### [EXERCISE OBJECTIVE]
Nothing but the lines from the one containing "id now s) end" through the final line of the data should be repeated, and each must be exact.

### [DATA FOR ANALYSIS]

(** [Close] leaves the entries with no subscribers. *)
Definition Close (s : PlanStore) : PlanStore :=
  if st_closed s then s else
  let s := close_all (map_to_list (st_entries s) ≫= fun kv => subscriber_chans kv.2) (set_shut s) in
  set_entries (fmap (fun e => with_subscribers ∅ (en_nextSubID e) e)) s.

(** ** Tasks *)

(** One send or close of a task, or its end; [None] while it is blocked. *)
Definition run_task (t : positive) (s : PlanStore) : option PlanStore :=
  match st_tasks s !! t with
  | None => None
  | Some (Replay ch evs completed) =>
    match st_chans s !! ch with
    | None => None
    | Some c =>
      match evs with
      | ev :: evs =>
        if ch_closed c then Some (set_tasks (delete t) s)
        else if chan_full c then None
        else Some (set_tasks <[t := Replay ch evs completed]> (offer ch c ev s))
      | [] =>
        let s := set_tasks (delete t) s in
        Some (if completed && negb (ch_closed c) then close_chan ch s else s)
      end
    end
  | Some (Fanout [] ev closing) => Some (set_tasks (delete t) s)
  | Some (Fanout (ch :: chs) ev closing) =>
    match st_chans s !! ch with
    | None => None
    | Some c =>
      if ch_closed c then Some (bad_send (set_tasks (delete t) s))
      else
        let s := set_tasks <[t := Fanout chs ev closing]> (offer ch c ev s) in
        Some (if closing then close_chan ch s else s)
    end
  end.

(** A receive. *)
Definition receive (ch : positive) (s : PlanStore) : option PlanStore :=
  match st_chans s !! ch with
  | Some c => if (ch_read c <? length (ch_sent c))%nat then Some (set_chan ch (mkChan (ch_sent c) (S (ch_read c)) (ch_closed c)) s) else None
  | None => None
  end.

Inductive store_op :=
| OpCreate (id : string) (now : Time)
| OpGet (id : string) (now : Time)
| OpSubscribe (id : string) (now : Time)
| OpUnsubscribe (id : string) (subID : Z)
| OpPublish (id : string) (ev : PlanEvent)
| OpComplete (id : string) (now : Time) (result : PlanResult)
| OpClose
| OpTask (t : positive)
| OpReceive (ch : positive).

(** A new plan has an ID of its own. *)
Definition store_step (op : store_op) (s : PlanStore) : option PlanStore :=
  match op with
  | OpCreate id now => match st_entries s !! id with Some _ => None | None => if bool_decide (id ∈ st_order s) then None else Some (Create id now s) end
  | OpGet id now => Some (Get id now s).1
  | OpSubscribe id now => Some (Subscribe id now s).1
  | OpUnsubscribe id subID => Some (Unsubscribe id subID s)
  | OpPublish id ev => Some (Publish id ev s)
  | OpComplete id now result => Some (Complete id now result s)
  | OpClose => Some (Close s)
  | OpTask t => run_task t s
  | OpReceive ch => receive ch s
  end.

Inductive store_reachable : PlanStore -> Prop :=
| store_init : store_reachable NewPlanStore
| store_next op s s' : store_reachable s -> store_step op s = Some s' -> store_reachable s'.
End Store.

(** ** Who closes a channel *)

(** The channels a task is going to close. *)
Definition closes (t : task) : list positive :=
  match t with
  | Replay ch _ true => [ch]
  | Fanout chs _ true => chs
  | _ => []
  end.

Inductive owner :=
| BySub (id : string) (k : Z)
| ByTask (t : positive) (i : nat).

Definition owns (s : PlanStore) (o : owner) (ch : positive) : Prop :=
  match o with
  | BySub id k => exists e, st_entries s !! id = Some e /\ en_subscribers e !! k = Some ch
  | ByTask t i => exists tk, st_tasks s !! t = Some tk /\ reverse (closes tk) !! i = Some ch
  end.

### [WRITTEN SOLUTION]
  | OpCreate id now => match st_entries s !! id with Some _ => None | None => if bool_decide (id ∈ st_order s) then None else Some (Create id now s) end
  | OpGet id now => Some (Get id now s).1
  | OpSubscribe id now => Some (Subscribe id now s).1
  | OpUnsubscribe id subID => Some (Unsubscribe id subID s)
  | OpPublish id ev => Some (Publish id ev s)
  | OpComplete id now result => Some (Complete id now result s)
  | OpClose => Some (Close s)
  | OpTask t => run_task t s
  | OpReceive ch => receive ch s
  end.

Inductive store_reachable : PlanStore -> Prop :=
| store_init : store_reachable NewPlanStore
| store_next op s s' : store_reachable s -> store_step op s = Some s' -> store_reachable s'.
End Store.

(** ** Who closes a channel *)

(** The channels a task is going to close. *)
Definition closes (t : task) : list positive :=
  match t with
  | Replay ch _ true => [ch]
  | Fanout chs _ true => chs
  | _ => []
  end.

Inductive owner :=
| BySub (id : string) (k : Z)
| ByTask (t : positive) (i : nat).

Definition owns (s : PlanStore) (o : owner) (ch : positive) : Prop :=
  match o with
  | BySub id k => exists e, st_entries s !! id = Some e /\ en_subscribers e !! k = Some ch
  | ByTask t i => exists tk, st_tasks s !! t = Some tk /\ reverse (closes tk) !! i = Some ch
  end.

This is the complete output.